The figures on the left show the scatter plot of first and second principal components - which are color coded with cluster values. The top 10 terms from each cluster is used as the name for that cluster. For instance, when K=4, we have bond, james, action, sean, really, dr, love, best, villian, spy forms one cluster of points shown in green. Rather than visually assessing the performance of clustering, we can rely on a quantitative method called Silhouette analysis.

Silhouette analysis can be used to study the separation distance between the resulting clusters. The silhouette plot displays a measure of how close each point in one cluster is to points in the neighboring clusters and thus provides a way to assess parameters like number of clusters visually. This measure has a range of [-1, 1].

Silhouette coefficients (as these values are referred to as) near +1 indicate that the sample is far away from the neighboring clusters. A value of 0 indicates that the sample is on or very close to the decision boundary between two neighboring clusters and negative values indicate that those samples might have been assigned to the wrong cluster.

In our case, the silhouette plots show that none of the k-values produce good results.

Hierarchical Clustering:

The hierarchical clustering family of algorithms tries to build a nested hierarchy of clusters by either merging or splitting them in succession. There are two main strategies:

Agglomerative (AGNES): These algorithms follow a bottom-up approach where initially all data points belong to their own individual cluster, and then from this bottom layer, we start merging clusters together, building a hierarchy of clusters as we go up.
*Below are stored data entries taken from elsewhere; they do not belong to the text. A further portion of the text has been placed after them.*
(* ===== verification/BadgerProjection.v ===== *)
(** * BadgerProjection: projections over the embedded store

    The projection coordinator (src/sessionmemory/projection.go) over the store of
    src/sessionmemory/store/badger, with other writers between its calls: a
    successful synchronisation replays exactly a window of the log, batch by batch,
    and ends. *)

From Stdlib Require Import ZArith Lia Ascii String.
From stdpp Require Import base numbers list gmap strings relations.
From S2P Require Import Prelude.
From S2P Require Import GoStrings.
From S2P Require Import MemoryTypes.
From S2P Require Import MemoryRecords.
From S2P Require Import MemoryDerived.
From S2P Require Import MemoryCanonical.
From S2P Require Import MemoryReconciler.
From S2P Require Import MemoryProcessor.
From S2P Require Import MemoryProjection.
From S2P Require Import Actions.
From S2P Require Import ProjectionViews.
From S2P Require Import ProjectionSync.
From S2P Require Import BadgerKeys.
From S2P Require Import BadgerTxn.
From S2P Require Import BadgerStore.
From S2P Require Import BadgerLedgers.
From S2P Require Import BadgerEntries.
From S2P Require Import LedgerSpec.
From S2P Require Import BadgerRefinement.
From S2P Require Import BadgerSteps.
From S2P Require Import BadgerScan.
From S2P Require Import BadgerPorts.
(* ===== verification/RuntimeOperations.v ===== *)
(** * RuntimeOperations: the journal of runtime publications

    src/internal/apps/balda/state/runtime_operation_store.go with the record and its
    vocabulary (state/types.go) and its validation (state/session_metadata.go).  The
    store is SQL: a table of operations and the runtime columns of the session table.
    Each method is one transaction on the two tables; the WHERE clauses and CASE
    expressions of its statements are written out.  A transaction commits, fails and
    is rolled back, or commits while the driver reports a failure.  Executions include
    the session store and the activation of archived lifetimes, which write the same
    rows; [ArchiveLifetimes] models the latter. *)

From Stdlib Require Import ZArith Lia Ascii String.
From stdpp Require Import base numbers list gmap strings relations sorting.
From S2P Require Import Prelude.
From S2P Require Import GoStrings.
From S2P Require Import GoNumeric.
From S2P Require Import GoTimeJson.

Local Open Scope string_scope.
Local Open Scope list_scope.
Local Open Scope Z_scope.

(** ** Vocabulary *)
Definition ErrRuntimeOperationInvalid : error := ErrSentinel "invalid runtime operation".
Definition ErrRuntimeOperationConflict : error := ErrSentinel "runtime operation conflict".
Definition ErrRuntimeOperationUnavailable : error := ErrSentinel "runtime operation store unavailable".

Definition RuntimeOperationPrepared : string := "prepared".
Definition RuntimeOperationApplying : string := "applying".
Definition RuntimeOperationTerminal : string := "terminal".
Definition RuntimeOperationKindModel : string := "model".
Definition RuntimeOperationKindProvider : string := "provider".
Definition RuntimeOperationKindLifetime : string := "lifetime".
Definition RuntimeOperationKindLifetimePreference : string := "lifetime_preference".
Definition RuntimeOperationOutcomeContextPreserved : string := "context_preserved".
Definition RuntimeOperationOutcomeContextReset : string := "context_reset".
Definition RuntimeOperationOutcomeConflict : string := "conflict".
Definition RuntimeOperationReasonGuardConflict : string := "guard_conflict".
Definition runtime_outcomes : list string :=
  [RuntimeOperationOutcomeContextPreserved; RuntimeOperationOutcomeContextReset; "aborted";
   RuntimeOperationOutcomeConflict; "failed"; "cleanup_incomplete"].
Definition runtime_reasons : list string :=
  ["unsupported"; "invalid"; "failed"; "canceled"; "deadline_exceeded"; RuntimeOperationReasonGuardConflict;
   "recovery_aborted"; "cleanup_incomplete"; "incompatible"; "rejected"; "busy"; "closed"; "unavailable";
   "pre_dispatch"; "changed_live"; "changed_replacement"].

Record RuntimeOperationRecord := mkRuntimeOperation {
  ro_OperationID : string; ro_SessionID : string; ro_InputHash : string; ro_Kind : string; ro_State : string;
  ro_ExpectedArchiveID : string; ro_ExpectedGeneration : Z; ro_TargetArchiveID : string;
  ro_TargetSnapshotID : string; ro_TargetProviderBindingJSON : string; ro_TargetModel : string;
  ro_TargetRequestedModel : option string; ro_Outcome : string; ro_ReasonCode : string;
  ro_CreatedAt : Z; ro_UpdatedAt : Z; ro_TerminalAt : option Z }.
#[global] Instance RuntimeOperationRecord_eq : EqDecision RuntimeOperationRecord.
Proof. solve_decision. Defined.
Lemma encode_intent_fields i i' :
  encode_intent i = Some i' → in_Token i' = json_text (in_Token i) ∧ in_Outcome i' = json_text (in_Outcome i).
Proof. unfold encode_intent. destruct (_ && _); [|discriminate]. by intros [= <-]. Qed.

Lemma readIntent_Ok t token i :
  readIntent t token = Ok i → ∃ row, lv_intents t !! token = Some row ∧ iw_record row = Some i.
Proof.
  unfold readIntent, decoded. destruct (lv_intents t !! token) as [row|]; [|discriminate]. destruct (iw_record row) as [j|] eqn:E; [|discriminate].
  intros [= <-]. by exists row.
Qed.

(** Rewriting an intent that can be read: it is open before, or closed after. *)
Lemma write_intent t token row i outcome at_ fingerprint :
  lv_intents t !! token = Some row → iw_record row = Some i →
  (open_outcome (in_Outcome i) = true ∨ open_outcome (json_text outcome) = false) →
  intents_kept t (writeIntent (set_outcome outcome at_ fingerprint i) t) ∧
  (tokens_ok t → open_outcome (json_text outcome) = false → spent (writeIntent (set_outcome outcome at_ fingerprint i) t) token).
Proof.
  intros Hrow Hi Hopen. set (t' := writeIntent _ t).
  assert (Hlook : tokens_ok t → ∀ token', lv_intents t' !! token' =
    if decide (token' = token) then Some (mkIntentRow (iw_channel row) (iw_address row) outcome (encode_intent (set_outcome outcome at_ fingerprint i)))
    else lv_intents t !! token').
  { intros Hok token'. destruct (Hok _ _ Hrow) as [_ Ht]. cbn. rewrite (Ht i Hi), lookup_alter.
    destruct (decide (token' = token)) as [->|Hne]; [by rewrite decide_True, Hrow | by rewrite decide_False]. }
  split.
  - intros Hok. pose proof (Hlook Hok) as Hl. destruct (Hok _ _ Hrow) as [Hj Ht]. split.
    + intros token' row' H'. rewrite Hl in H'. destruct (decide (token' = token)) as [->|]; [|by apply Hok].
      injection H' as <-. split; [done|]. cbn. intros i' [-> _]%encode_intent_fields. cbn. by rewrite (Ht i Hi).
    + intros token' (row' & H' & Hs). destruct (decide (token' = token)) as [->|Hne].
      * assert (row' = row) as -> by congruence. destruct Hopen as [Ho|Hc]; [by rewrite (Hs i Hi) in Ho|].
        eexists. split; [by rewrite Hl, decide_True|]. cbn. by intros i' [_ ->]%encode_intent_fields.
      * exists row'. by rewrite Hl, decide_False.
  - intros Hok Hc. eexists. split; [by rewrite (Hlook Hok), decide_True|]. cbn. by intros i' [_ ->]%encode_intent_fields.
Qed.
Lemma settled_slots s0 q :
  hp_slots settled_heap !! s0 = Some q → (s0 = s ∧ q = settled) ∨ (s0 ≠ s ∧ hp_slots h !! s0 = Some q).
Proof. cbn. intros Hq. by apply (lookup_set_slot _ _ _ _ _ _ Hs). Qed.

Lemma settled_task t : t ∈ hp_tasks settled_heap → t ∈ hp_tasks h ∨ t = TRelease s.
Proof. cbn. destruct lets_go; [rewrite elem_of_cons|]; naive_solver. Qed.

Lemma settled_holding o s0 : holding settled_heap o s0 ↔ holding h o s0.
Proof.
  split.
  - intros (q & Hq & E & Hw). destruct (settled_slots s0 q Hq) as [[-> ->]|[Hne H0]].
    + exists sl. split; [done|]. split; [done|]. destruct (sl_ownerReleased sl) eqn:Er; [|by left]. right.
      unfold settled, lets_go in Hw. cbn in Hw. rewrite Er in Hw. cbn in Hw. destruct Hw as [?|Hw]; [done|].
      unfold lets_go in Hw. rewrite Er, andb_false_r in Hw. exact Hw.
    + exists q. split; [done|]. split; [done|]. destruct Hw as [?|Hw]; [by left|]. right.
      destruct (settled_task _ Hw) as [?|[= ->]]; [done | by destruct Hne].
  - intros (q & H0 & E & Hw). destruct (decide (s0 = s)) as [->|Hne].
    + rewrite Hs in H0. injection H0 as <-. exists settled. split; [cbn; by rewrite lookup_insert_eq|]. split; [done|].
      unfold settled. cbn. destruct lets_go eqn:Hgo; [right; cbn; apply list_elem_of_here|]. rewrite orb_false_r.
      destruct Hw as [?|Hw]; [by left|right]. cbn. exact Hw.
    + exists q. split; [cbn; by rewrite lookup_insert_ne|]. split; [done|]. destruct Hw as [?|Hw]; [by left|right].
      cbn. destruct lets_go; [by right|done].
Qed.

Lemma settled_ok : heap_ok settled_heap.
Proof.
  assert (Hhome : ∀ s0, is_Some (hp_slots h !! s0) → is_Some (hp_slots settled_heap !! s0)).
  { intros s0 [q Hq]. cbn. rewrite lookup_insert. case_decide; by eexists. }
  split.
  - intros s0 q Hq. destruct (settled_slots s0 q Hq) as [[-> ->]|[_ H0]]; [|by apply (hk_owner h Hok s0)]. exact (hk_owner h Hok s sl Hs).
  - split; [|].
    + intros l ls Hl. destruct (lk_slot _ _ Hleases l ls Hl) as [q Hq]. apply Hhome. rewrite lookup_insert in Hq.
      case_decide as E; [rewrite <-E; by exists sl | by exists q].
    + intros s0 q Hq. destruct (settled_slots s0 q Hq) as [[-> ->]|[Hne H0]].
      * apply (lk_count _ _ Hleases s (with_leases sl n retired (sl_ownerReleased sl))). by rewrite lookup_insert_eq.
      * apply (lk_count _ _ Hleases s0 q). by rewrite lookup_insert_ne.
  - intros s0 q Hq. destruct (settled_slots s0 q Hq) as [[-> ->]|[_ H0]]; [|by apply (hk_released h Hok s0)]. apply settled_released.
  - intros s0 q Hq. destruct (settled_slots s0 q Hq) as [[-> ->]|[Hne H0]].
    + pose proof (hk_tasks h Hok s sl Hs) as Ht. unfold settled, settled_heap, lets_go. cbn. destruct (sl_ownerReleased sl) eqn:Er.
      * rewrite andb_false_r. cbn. exact Ht.
      * destruct (retired && (n =? 0)); cbn; [|done]. rewrite slot_tasks_cons. cbn in Ht |- *. rewrite bool_decide_true by done. cbn. lia.
    + pose proof (hk_tasks h Hok s0 q H0) as Ht. cbn. destruct lets_go; [|done]. rewrite slot_tasks_cons, bool_decide_false; [done|].
      cbn. congruence.
  - intros o ow Ho. destruct (hk_refs h Hok o ow Ho) as (H & HH & Hin). exists H. split; [done|]. intros s0. rewrite Hin. symmetry. apply settled_holding.
  - intros o ow Ho. pose proof (hk_close h Hok o ow Ho) as Hc. cbn. destruct lets_go; [|done]. rewrite close_tasks_cons, bool_decide_false; done.
  - intros s0 q ow Ht Hq Ho. destruct (settled_task _ Ht) as [Ht'|?]; [|discriminate].
    destruct (settled_slots s0 q Hq) as [[-> ->]|[_ H0]]; [by apply (hk_final h Hok s sl ow) | by apply (hk_final h Hok s0 q ow)].
  - intros t s0 Ht E. apply Hhome. destruct (settled_task _ Ht) as [Ht'| ->]; [by apply (hk_task_slot h Hok t)|]. injection E as <-. by exists sl.
  - intros o Ht. destruct (settled_task _ Ht) as [Ht'|?]; [|discriminate]. by apply (hk_task_owner h Hok).
Qed.
End settling.

(** *** New slots *)
Section adding.
  Context (h : runtime_heap) (s o : nat) (value : runtimeSlotValue) (ow : runtimeOwner).
  Context (Hok : heap_ok h) (Hs : hp_slots h !! s = None).
  Context (Howner : (hp_owners h !! o = None ∧ ∃ fn, ow = newRuntimeOwner fn) ∨
    ∃ old, hp_owners h !! o = Some old ∧ ow_refs old ≠ 0 ∧ ow = with_refs old (ow_refs old + 1)).

Definition added : runtime_heap := set_slot s (newRuntimeSlotWithOwner value o) (set_owner o ow h).

Lemma added_slots s0 q :
  hp_slots added !! s0 = Some q → (s0 = s ∧ q = newRuntimeSlotWithOwner value o) ∨ (s0 ≠ s ∧ hp_slots h !! s0 = Some q).
Proof. cbn. intros [[<- <-]|[? ?]]%lookup_insert_Some; [by left | by right]. Qed.

Lemma added_no_task t : t ∈ hp_tasks h → slot_of t ≠ Some s.
Proof. apply slot_tasks_zero. by apply slot_tasks_none. Qed.

Lemma no_holder o0 s0 : holding h o0 s0 → s0 ≠ s.
Proof. intros (q & Hq & _) ->. congruence. Qed.

Lemma added_holding o0 s0 : holding added o0 s0 ↔ holding h o0 s0 ∨ (s0 = s ∧ o0 = o).
Proof.
  split.
  - intros (q & Hq & E & Hw). destruct (added_slots s0 q Hq) as [[-> ->]|[_ H0]]; [by right|]. left. exists q. by split_and!.
  - intros [Hh|[-> ->]].
    + pose proof (no_holder o0 s0 Hh) as Hne. destruct Hh as (q & Hq & E & Hw). exists q. split; [cbn; by rewrite lookup_insert_ne|done].
    + exists (newRuntimeSlotWithOwner value o). split; [cbn; by rewrite lookup_insert_eq|]. split; [done | by left].
Qed.

Lemma added_refs : ∃ H : gset nat, ow_refs ow = Z.of_nat (size H) ∧ ∀ s0, s0 ∈ H ↔ holding added o s0.
Proof.
  destruct Howner as [(Ho & fn & ->)|(old & Ho & _ & ->)].
  - exists {[s]}. split; [by rewrite size_singleton|]. intros s0. rewrite added_holding, elem_of_singleton. split; [tauto|].
    intros [(q & Hq & E & _)|[-> _]]; [exfalso|done]. destruct (hk_owner h Hok s0 q Hq) as [? ?]. congruence.
  - destruct (hk_refs h Hok o old Ho) as (Hd & HH & Hin). exists ({[s]} ∪ Hd). split.
    + cbn. rewrite size_union, size_singleton, HH; [lia|]. intros s0 ->%elem_of_singleton Hs0. apply Hin in Hs0. by apply (no_holder o s).
    + intros s0. rewrite elem_of_union, elem_of_singleton, Hin, added_holding. naive_solver.
Qed.

Lemma added_owner o0 ow0 : hp_owners added !! o0 = Some ow0 → (o0 = o ∧ ow0 = ow) ∨ (o0 ≠ o ∧ hp_owners h !! o0 = Some ow0).
Proof. cbn. intros [[<- <-]|[? ?]]%lookup_insert_Some; [by left | by right]. Qed.

Lemma added_ok : heap_ok added.
Proof.
  assert (Hhome : ∀ s0, is_Some (hp_slots h !! s0) → is_Some (hp_slots added !! s0)).
  { intros s0 [q Hq]. cbn. rewrite lookup_insert. case_decide; by eexists. }
  assert (Hohome : ∀ o0, is_Some (hp_owners h !! o0) → is_Some (hp_owners added !! o0)).
  { intros o0 [q Hq]. cbn. rewrite lookup_insert. case_decide; by eexists. }
  pose proof (hk_leases h Hok) as [Lslot Lcount]. split.
  - intros s0 q Hq. destruct (added_slots s0 q Hq) as [[-> ->]|[_ H0]]; [cbn; rewrite lookup_insert_eq; by eexists|]. by apply Hohome, (hk_owner h Hok s0).
  - split; [intros l ls Hl; by apply Hhome, (Lslot l)|]. intros s0 q Hq. destruct (added_slots s0 q Hq) as [[-> ->]|[_ H0]]; [|by apply Lcount].
    exists ∅. split; [done|]. intros l. split; [set_solver|]. intros Hl. destruct (Lslot l _ Hl) as [? Hl']. cbn in Hl'. congruence.
  - intros s0 q Hq. destruct (added_slots s0 q Hq) as [[-> ->]|[_ H0]]; [done | by apply (hk_released h Hok s0)].
  - intros s0 q Hq. destruct (added_slots s0 q Hq) as [[-> ->]|[_ H0]]; [|by apply (hk_tasks h Hok s0)]. cbn. by rewrite slot_tasks_none.
  - intros o0 ow0 Ho0. destruct (added_owner o0 ow0 Ho0) as [[-> ->]|[Hne H0]]; [apply added_refs|].
    destruct (hk_refs h Hok o0 ow0 H0) as (Hd & HH & Hin). exists Hd. split; [done|]. intros s0. rewrite Hin, added_holding. naive_solver.
  - intros o0 ow0 Ho0. destruct (added_owner o0 ow0 Ho0) as [[-> ->]|[Hne H0]]; [|by apply (hk_close h Hok)].
    destruct Howner as [(Ho & fn & ->)|(old & Ho & Hne & ->)]; [cbn; by rewrite close_tasks_none|].
    pose proof (hk_close h Hok o old Ho) as Hc. destruct (hk_refs h Hok o old Ho) as (Hd & HH & _). cbn.
    rewrite (proj2 (Z.eqb_neq _ _) Hne) in Hc. rewrite (proj2 (Z.eqb_neq _ _)) by lia. exact Hc.
  - intros s0 q ow0 Ht Hq Ho0. destruct (added_slots s0 q Hq) as [[-> ->]|[_ H0]]; [by destruct (added_no_task _ Ht)|].
    destruct (added_owner _ ow0 Ho0) as [[E ->]|[_ Ho0']]; [exfalso|by apply (hk_final h Hok s0 q)].
    destruct (hk_owner h Hok s0 q H0) as [old Hold]. pose proof (hk_final h Hok s0 q old Ht H0 Hold) as Hz. rewrite E in Hold.
    destruct Howner as [(Ho & _)|(old' & Ho & Hne & _)]; [congruence|]. rewrite Ho in Hold. injection Hold as ->. done.
  - intros t s0 Ht E. by apply Hhome, (hk_task_slot h Hok t).
  - intros o0 Ht. by apply Hohome, (hk_task_owner h Hok).
Qed.
End adding.

(** *** Leases *)
Lemma leases_changed slots leases l s sl sl' b :
  leases_ok slots leases → slots !! s = Some sl → (∀ ls, leases !! l = Some ls → ls_slot ls = s) →
  lease_count (<[l := mkLease s b]> leases) s (sl_leases sl') →
  leases_ok (<[s := sl']> slots) (<[l := mkLease s b]> leases).
Proof.
  intros [Lslot Lcount] Hs Hl Hn. split.
  - intros l0 ls [[<- <-]|[_ H0]]%lookup_insert_Some; [exists sl'; by rewrite lookup_insert_eq|].
    destruct (Lslot l0 ls H0) as [q Hq]. rewrite lookup_insert. case_decide; by eexists.
  - intros s0 q Hq. destruct (lookup_set_slot _ _ _ _ _ _ Hs Hq) as [[-> ->]|[Hne H0]]; [done|].
    destruct (Lcount s0 q H0) as (L & HL & Hin). exists L. split; [done|]. intros l0. rewrite Hin, lookup_insert. case_decide as E; [|done].
    subst l0. split; [intros Hl0; by apply Hl in Hl0 | congruence].
Qed.
(** Record the conflict that keeps the incumbent. *)
Definition conclude_conflict (session : string) (intent : RuntimeOperationRecord) : pub pub_result :=
  terminal ← op_Finalize intent RuntimeOperationOutcomeConflict RuntimeOperationReasonGuardConflict;
  match terminal with
  | Err err => store_failed session intent err false
  | Ok terminal =>
      if isPublicationTerminal terminal intent RuntimeOperationOutcomeConflict RuntimeOperationReasonGuardConflict
      then mret (terminal, false, Some ErrRuntimePublicationConflict)
      else _ ← fenceRuntimeRecovery session;
           mret (no_operation, false, Some ErrRuntimeRecoveryRequired)
  end.

Definition loadPublicationOperation (intent : RuntimeOperationRecord) (applying : bool) : pub (result RuntimeOperationRecord) :=
  if applying then
    found ← op_Get (ro_OperationID intent);
    mret match found with
         | Err err => Err err
         | Ok None => Err ErrRuntimeOperationConflict
         | Ok (Some r) => Ok r
         end
  else op_Begin intent.

(** ** Publishing *)
Section attempt.
  Context (incumbent candidate : nat) (iv cv : runtimeSlotValue) (intent : RuntimeOperationRecord) (outcome : string).
  Context (alreadyApplying : bool) (terminalReason : string).
  Notation session := (ro_SessionID intent).

(** The swap after the durable commit. *)
Definition adopt (terminal : RuntimeOperationRecord) : pub pub_result :=
  let promoted :=
    match br_PromoteBase (sv_runtime cv) with
    | Some result => if negb (sameIdentityObject (br_Agent (sv_runtime iv)) (br_Agent (sv_runtime cv))) then result else None
    | None => None
    end in
  match promoted with
  | Some _ => failPublication session candidate terminal alreadyApplying true
  | None =>
      swapped ← swapRuntime session incumbent candidate (ro_ExpectedArchiveID intent) (ro_ExpectedGeneration intent);
      if negb swapped then failPublication session candidate terminal alreadyApplying true
      else
        _ ← release_claim candidate true;
        _ ← on_heap (beginDrain incumbent);
        match br_CompleteBase (sv_runtime cv) with
        | Some (Some _) => _ ← fenceRuntimeRecovery session;
                           mret (terminal, true, Some ErrRuntimeRecoveryRequired)
        | _ => mret (terminal, true, None)
        end
  end.

(** After the candidate was claimed: the durable commit. *)
Definition commit_publication (operation : RuntimeOperationRecord) : pub pub_result :=
  marked ← (if alreadyApplying then mret (Ok tt) else op_MarkApplying (ro_OperationID intent) (ro_InputHash intent));
  match marked with
  | Err err => _ ← release_claim candidate false; store_failed session intent err false
  | Ok _ =>
      terminal ← op_Finalize intent outcome terminalReason;
      match terminal with
      | Ok terminal =>
          if isPublicationTerminal terminal intent outcome terminalReason then adopt terminal
          else failPublication session candidate terminal alreadyApplying true
      | Err err =>
          if errors_Is err ErrRuntimeOperationConflict then
            if alreadyApplying then failApplyingPublication session candidate operation true
            else _ ← release_claim candidate false; conclude_conflict session intent
          else if alreadyApplying then
            observed ← op_Get (ro_OperationID intent);
            match observed with
            | Ok (Some r) => if isPublicationTerminal r intent outcome terminalReason then adopt r
                             else failApplyingPublication session candidate operation true
            | _ => failApplyingPublication session candidate operation true
            end
          else _ ← release_claim candidate false; store_failed session intent err false
      end
  end.

(** A terminal record found at the start: a replay, a conflict, or a disagreement. *)
Definition settle_terminal (operation : RuntimeOperationRecord) : pub pub_result :=
  if isPublicationTerminal operation intent RuntimeOperationOutcomeConflict RuntimeOperationReasonGuardConflict then
    _ ← (if alreadyApplying then on_heap (abortUnpublished candidate) else mret tt);
    mret (operation, false, Some ErrRuntimePublicationConflict)
  else
    committed ← matchesCommitted alreadyApplying session iv intent outcome;
    if negb (isPublicationTerminal operation intent outcome terminalReason) || negb committed
    then failPublication session candidate operation alreadyApplying false
    else mret (operation, false, None).

(** The guards, then the claim, then the commit. *)
Definition publish_operation (operation : RuntimeOperationRecord) : pub pub_result :=
  if negb (samePublicationIntent operation intent) then failPublication session candidate operation alreadyApplying false
  else if bool_decide (ro_State operation = RuntimeOperationTerminal) then settle_terminal operation
  else if alreadyApplying && (negb (runtimeCandidateMatches iv cv intent outcome) || negb (modelCandidateIdentityMatches iv cv))
  then failApplyingPublication session candidate operation false
  else if negb (bool_decide (ro_State operation =
                  (if alreadyApplying then RuntimeOperationApplying else RuntimeOperationPrepared)))
  then failPublication session candidate operation alreadyApplying false
  else
    guard ← matchesRuntimeGuard session incumbent (ro_ExpectedArchiveID intent) (ro_ExpectedGeneration intent);
    claimed ← (if guard : bool then claim candidate else mret false);
    if claimed : bool then commit_publication operation
    else if alreadyApplying then failApplyingPublication session candidate operation false
    else conclude_conflict session intent.

Definition publishRuntimeStateLocked : pub pub_result :=
  topic ← tick (λ _ w, (w, pw_sessions w !! session));
  match topic with
  | None => if alreadyApplying
            then _ ← on_heap (abortUnpublished candidate); mret (no_operation, false, Some ErrRuntimeRecoveryRequired)
            else mret (no_operation, false, Some ErrRuntimePublicationConflict)
  | Some _ =>
      operation ← loadPublicationOperation intent alreadyApplying;
      match operation with
      | Err err => if alreadyApplying then failApplyingPublication session candidate no_operation false
                   else store_failed session intent err true
      | Ok operation => publish_operation operation
      end
  end.
End attempt.

(** The slots are there and their values never change. *)
Definition with_values (incumbent candidate : nat) (k : runtimeSlotValue → runtimeSlotValue → pub pub_result) : pub pub_result := λ w,
  match slot_at w incumbent, slot_at w candidate with
  | Some iv, Some cv => k iv cv w
  | _, _ => (w, (no_operation, false, Some ErrRuntimePublicationInvalid))
  end.

Definition publishRuntime (incumbent candidate : nat) (intent : RuntimeOperationRecord) (outcome : string) : pub pub_result :=
  with_values incumbent candidate (λ iv cv,
    if bool_decide (incumbent = candidate) || negb (bool_decide (ro_State intent = RuntimeOperationPrepared)) ||
       bool_decide (ro_SessionID intent = "") || negb (publishesRuntime outcome) ||
       negb (runtimeCandidateMatches iv cv intent outcome)
    then mret (no_operation, false, Some ErrRuntimePublicationInvalid)
    else publishRuntimeStateLocked incumbent candidate iv cv intent outcome false "").

Definition publishApplyingModelRuntime (incumbent candidate : nat) (intent : RuntimeOperationRecord) (outcome : string) : pub pub_result :=
  with_values incumbent candidate (λ iv cv,
    if negb (bool_decide (ro_State intent = RuntimeOperationApplying)) ||
       negb (bool_decide (ro_Kind intent = RuntimeOperationKindModel)) || bool_decide (ro_SessionID intent = "") ||
       negb (bool_decide (outcome = RuntimeOperationOutcomeContextPreserved))
    then mret (no_operation, false, Some ErrRuntimePublicationInvalid)
    else publishRuntimeStateLocked incumbent candidate iv cv intent outcome true "").
End publishing.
Divisive (DIANA): These algorithms follow a top-down approach where initially all the data points belong to a single huge cluster and then we start recursively dividing them up as we move down gradually, and this produces a hierarchy of clusters going from the top-down.

I will be using agglomerative hierarchical clustering algorithm.

In agglomerative clustering, for deciding which clusters we should combine when starting from the individual data point clusters, we need two things:

  • Distance Metric: A distance metric to measure the similarity or dissimilarity degree between data points. We will be using the Cosine distance/ similarity in our implementation.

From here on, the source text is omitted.